The University of Wisconsin Colleges was, from 1971 to 2018, a unit of the University of Wisconsin System composed of 13 local two-year campuses and one online campus. These campuses offered a liberal arts, transfer-parallel curriculum. The unit was established in 1971 and was dissolved on June 30, 2018.

The campuses were then made affiliates of some of the four-year campuses of the University of Wisconsin System, although many of them have since been closed or are in the process of closing.

==History==
In 1940, the University of Wisconsin-Extension began operating freshman-sophomore centers across the state. After World War II, the UW Board of Regents encouraged counties and municipalities to donate land for this purpose, mainly to serve the influx of students enrolling after the war. After the 1971 merger of the University of Wisconsin System with the Wisconsin State Universities System to form the present-day UW System, the freshman-sophomore centers became a separate institution of the newly created system known as the University of Wisconsin Centers. The centers became known as University of Wisconsin Colleges in 1997.

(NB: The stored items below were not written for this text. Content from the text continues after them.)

(** The digits, last first, are the number in base 16. *)
Lemma SetHex_loop_spec W ds :
  Forall (λ c, 0 ≤ HexDigit c) ds →
  length (SetHex_loop W ds) = W ∧ bytes_ok (SetHex_loop W ds) ∧
  from_digits 256 (SetHex_loop W ds) = from_digits 16 (map HexDigit ds) mod 256 ^ Z.of_nat W.
Proof.
  assert (Hzeros : ∀ n, bytes_ok (replicate n 0)).
  { induction n as [|n IH]; [constructor|]. constructor; [lia|exact IH]. }
  assert (Hlen : ∀ n, length (replicate n 0) = n) by (intros; apply length_replicate).
  revert ds. induction W as [|w IH]; intros ds Hds.
  { split_and!; [done|apply bytes_ok_nil|]. change (256 ^ Z.of_nat 0) with 1. by rewrite Z.mod_1_r. }
  assert (HP : 256 ^ Z.of_nat (S w) = 256 * 256 ^ Z.of_nat w) by (rewrite Nat2Z.inj_succ, Z.pow_succ_r by lia; done).
  assert (Hpos : 0 < 256 ^ Z.of_nat w) by (apply Z.pow_pos_nonneg; lia).
  destruct ds as [|d [|e ds]]; cbn [SetHex_loop map from_digits].
  - split_and!; [apply Hlen|apply (Hzeros (S w))|]. by rewrite (from_digits_zeros 256 (S w)), Z.mod_0_l by lia.
  - pose proof (HexDigit_range d). inversion Hds; subst. rewrite u8_small by word_lia. cbn [length].
    split_and!; [by rewrite Hlen|apply bytes_ok_cons; split; [word_lia|apply Hzeros]|].
    cbn [from_digits]. rewrite from_digits_zeros, Z.mod_small by (rewrite HP; nia). lia.
  - pose proof (HexDigit_range d). pose proof (HexDigit_range e). inversion Hds as [|? ? Hd Hds']; subst. inversion Hds' as [|? ? He Hr]; subst.
    rewrite (u8_small (HexDigit d)), (u8_small (HexDigit e)), (u8_small (Z.shiftl _ _)) by (unfold is_u8; rewrite ?Z.shiftl_mul_pow2; lia).
    rewrite lor_add_disjoint by lia.
    destruct (IH ds Hr) as (I1 & I2 & I3). cbn [length]. split_and!; [by rewrite I1|apply bytes_ok_cons; split; [word_lia|done]|].
    cbn [from_digits]. rewrite I3. set (X := from_digits 16 (map HexDigit ds)) in *. rewrite HP.
    set (A := HexDigit d + HexDigit e * 2 ^ 4). assert (HA : 0 ≤ A < 256) by (unfold A; lia).
    replace (HexDigit d + 16 * (HexDigit e + 16 * X)) with (A + X * 256) by (unfold A; lia).
    rewrite Z.rem_mul_r, Z.mod_add, Z.div_add by lia. by rewrite (Z.mod_small A), (Z.div_small A) by done.
Qed.

Lemma SetHex_loop_pairs data :
  bytes_ok data → SetHex_loop (length data) (rev (concat (map pair (rev data)))) = data.
Proof.
  induction data as [|b data IH]; intros Hv; [done|]. apply bytes_ok_cons in Hv as [Hb Hv].
  cbn [rev length]. rewrite map_app, concat_app. cbn [map concat]. rewrite app_nil_r, rev_app_distr.
  destruct (nibbles b Hb) as (N1 & N2 & N3).
  change (rev (pair b)) with [nth (Z.to_nat (Z.land b 15)) hexmap 0; nth (Z.to_nat (Z.shiftr b 4)) hexmap 0].
  cbn [app SetHex_loop]. destruct (HexDigit_hexmap _ N1) as [-> _]. destruct (HexDigit_hexmap _ N2) as [-> _].
  rewrite IH, (u8_small (Z.land b 15)), (u8_small (Z.shiftr b 4)), Z.lor_comm by (done || word_lia). by rewrite N3.
Qed.

Lemma SetHex_pairs data : bytes_ok data → SetHex (length data) (concat (map pair (rev data))) = data.
Proof.
  intros Hd. unfold SetHex. assert (Hh : Forall hexchar (concat (map pair (rev data)))) by (apply pairs_hexchars; by apply Forall_rev).
  rewrite c_str_hexchars, hex_chars_hexchars by (done || (eapply List.Forall_impl; [|exact Hh]; by left)).
  by apply SetHex_loop_pairs.
Qed.

(** The value read: the digits modulo the width. *)
Lemma take_while_Forall p s : Forall (λ c, p c = true) (take_while p s).
Proof. induction s as [|c s IH]; cbn [take_while]; [constructor|]. destruct (p c) eqn:E; constructor; done. Qed.
Lemma SetHex_value W s :
  length (SetHex W s) = W ∧ bytes_ok (SetHex W s) ∧
  from_digits 256 (SetHex W s) = from_digits 16 (map HexDigit (rev (hex_chars (c_str s)))) mod 256 ^ Z.of_nat W.
Proof.
  apply SetHex_loop_spec. apply Forall_rev. eapply List.Forall_impl; [|apply take_while_Forall].
  intros c Hc. cbv beta in Hc. pose proof (HexDigit_range c). lia.
Qed.

(** ** Properties *)

(** Hexadecimal round trips.  A blob is read back from [GetHex] by [SetHex]
    and from [GetReverseHex] by [SetReverseHex]; a byte string is read back from
    [HexStr], with or without spaces, by [ParseHex]; and [IsHex] accepts exactly
    the nonempty outputs. *)
Theorem hex_roundtrip (data : bytes) (fSpaces : bool) :
  bytes_ok data →
  SetHex (length data) (GetHex data) = data ∧
  SetReverseHex (length data) (GetReverseHex data) = data ∧
  ParseHex (HexStr data fSpaces) = data ∧
  IsHex (HexStr data false) = negb (length data =? 0)%nat.
Proof.
  intros Hd. split_and!.
  - unfold GetHex, HexStr. rewrite HexStr_pairs. by apply SetHex_pairs.
  - unfold SetReverseHex. change (GetReverseHex data) with (concat (map pair data)).
    rewrite <- (rev_involutive data) at 2. rewrite <- length_rev, SetHex_pairs by (by apply Forall_rev). apply rev_involutive.
  - unfold ParseHex, HexStr. rewrite c_str_hexchars by (by apply HexStr_chars). by rewrite ParseHex_HexStr.
  - unfold HexStr, IsHex. rewrite HexStr_pairs.
    assert (Hl : length (concat (map pair data)) = (length data * 2)%nat).
    { clear. induction data as [|b v IH]; [done|]. cbn [map concat length pair app]. rewrite IH. lia. }
    rewrite Hl, Nat.Div0.mod_mul. rewrite (proj2 (forallb_forall _ _)); [destruct data; done|].
    intros c Hc. pose proof (pairs_hexchars data Hd) as Hh. rewrite List.Forall_forall in Hh. destruct (Hh c Hc) as (d & Hd' & ->).
    destruct (HexDigit_hexmap d Hd') as (-> & _). lia.
Qed.

Lemma hex_roundtrip_witness :
  GetHex [0x12; 0xab] = str "ab12" ∧
  SetHex 2 (GetHex [0x12; 0xab]) = [0x12; 0xab] ∧ SetReverseHex 2 (GetReverseHex [0x12; 0xab]) = [0x12; 0xab] ∧
  ParseHex (HexStr [0x12; 0xab] true) = [0x12; 0xab] ∧ IsHex (HexStr [0x12; 0xab] false) = true.
Proof.
  split; [reflexivity|]. apply (hex_roundtrip [0x12; 0xab] true).
  apply bytes_ok_cons; split; [word_lia|]. apply bytes_ok_1. word_lia.
Defined.

(** Base 64 and base 32 round trips: the decoders return every byte string
    the encoders were given and accept the padding. *)
Theorem base64_base32_roundtrip (v : bytes) :
  bytes_ok v → DecodeBase64 (EncodeBase64 v) = (v, false) ∧ DecodeBase32 (EncodeBase32 v) = (v, false).
Proof.
  intros Hv. unfold EncodeBase64, EncodeBase32, DecodeBase64, DecodeBase32.
  rewrite EncodeBase64_groups, EncodeBase32_groups. cbn [app].
  by rewrite DecodeBase64_groups, DecodeBase32_groups.
Qed.

Lemma base64_base32_roundtrip_witness :
  EncodeBase64 (str "Ma") = str "TWE=" ∧ EncodeBase32 (str "Ma") = str "jvqq====" ∧
  DecodeBase64 (EncodeBase64 (str "Ma")) = (str "Ma", false) ∧ DecodeBase32 (EncodeBase32 (str "Ma")) = (str "Ma", false).
Proof.
  split; [reflexivity|]. split; [reflexivity|]. apply (base64_base32_roundtrip (str "Ma")).
  change (str "Ma") with [77; 97]. (apply bytes_ok_cons; split; [word_lia|]; apply bytes_ok_1; word_lia).
Defined.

In 2005, the Board of Regents partially reunited UW Colleges with UW-Extension. Although the two units shared a single administration, they had separate provosts and retained separate identities.

The last chancellor of both UW Colleges and UW-Extension was Cathy Sandeen.

=== Restructuring ===
Due to years of declining enrollment, the UW Board of Regents voted on November 9, 2017 to proceed with a proposal that merged the physical University of Wisconsin Colleges campuses with seven of the four-year campuses of the University of Wisconsin System. The merger created regional clusters in which the two-year universities renamed and became branches of the comprehensive four-year campuses. It would allow the system to maintain a higher education presence throughout the state's counties where college-aged students had dropped because of declining birthrates. The resulting merger also allowed students to freely transfer from a two-year campus to any four-year institution within the university system.

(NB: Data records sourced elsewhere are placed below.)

Lemma sha256_ref_compress_eq H chunk :
  ref_compress H chunk
  = Fips180.compress 32 Sigma0 Sigma1 sigma0 sigma1 K H
      [ReadBE32 (drop 0 chunk); ReadBE32 (drop 4 chunk); ReadBE32 (drop 8 chunk); ReadBE32 (drop 12 chunk); ReadBE32 (drop 16 chunk); ReadBE32 (drop 20 chunk); ReadBE32 (drop 24 chunk); ReadBE32 (drop 28 chunk); ReadBE32 (drop 32 chunk); ReadBE32 (drop 36 chunk); ReadBE32 (drop 40 chunk); ReadBE32 (drop 44 chunk); ReadBE32 (drop 48 chunk); ReadBE32 (drop 52 chunk); ReadBE32 (drop 56 chunk); ReadBE32 (drop 60 chunk)].
Proof. reflexivity. Qed.

Lemma sha256_schedule_S n W :
  Fips180.schedule 32 sigma0 sigma1 (S n) W
  = Fips180.schedule 32 sigma0 sigma1 n
      (W ++ [Fips180.wrap 32 (sigma1 (W !!! (length W - 2)%nat) + W !!! (length W - 7)%nat
               + sigma0 (W !!! (length W - 15)%nat) + W !!! (length W - 16)%nat)]).
Proof. reflexivity. Qed.

Ltac schedule_step :=
  rewrite sha256_schedule_S; cbn [app length Nat.sub lookup_total list_lookup_total];
  match goal with |- context [Fips180.wrap 32 ?e] => remember (Fips180.wrap 32 e) end.

Ltac round_step :=
  lazymatch goal with
  | |- assign ?e _ = _ =>
      first [is_var e | rewrite sha256_schedule_word];
      try match goal with H : _ = ?x |- assign ?x _ = _ => rewrite <- H end;
      match goal with |- assign ?v ?k = ?r => change (k v = r); cbv beta end
  | |- _ = Fips180.add_vars _ _ (foldl _ _ ((?k, ?w) :: _)) =>
      rewrite foldl_step, sha256_step_Round;
      try (rewrite sha256_schedule_word';
           match goal with H : _ = ?x |- context [Round _ _ _ _ _ _ _ _ k ?x] => rewrite <- H end);
      destruct (Round _ _ _ _ _ _ _ _ k w)
  end.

===Post-restructuring closures===

Following the spring 2023 semester, the University of Wisconsin-Platteville Richland became the first branch campus to close following the restructuring, citing enrollment decline.

In October 2023, UW System President Jay Rothman recommended that the branch campuses be eventually phased out as associate-granting institutions in favor of coordinating with the Wisconsin Technical College System so students can pursue liberal arts coursework there. For each branch campus in question that continues to operate afterwards, it was suggested that they sell some of their facilities and pivot to primarily providing dual enrollment opportunities for high school students and non-credit corporate training opportunities for local employers.

==Campuses==

As of 2018, the campuses were the following:

- University of Wisconsin Colleges Online (replaced by an Associate of Arts and Sciences program offered by the University of Wisconsin Extended Campus)

- University of Wisconsin–Baraboo/Sauk County
- University of Wisconsin–Barron County
- University of Wisconsin–Fond du Lac
- University of Wisconsin–Fox Valley
- University of Wisconsin–Manitowoc
- University of Wisconsin–Marathon County
- University of Wisconsin–Marinette
- University of Wisconsin–Marshfield/Wood County
- University of Wisconsin–Richland
- University of Wisconsin–Rock County
- University of Wisconsin–Sheboygan
- University of Wisconsin–Washington County
- University of Wisconsin–Waukesha

An associate degree could be earned at any of the campuses, including the online campus. As of 2013, six of the campuses offered a Bachelor of Applied Arts and Sciences degree. The UW Colleges were also frequently used as a stepping stone in order to transfer to another institution in the University of Wisconsin System. This was facilitated by the "Guaranteed Transfer Program" whereby a student was guaranteed admission as a junior to another institution if certain requirements are met.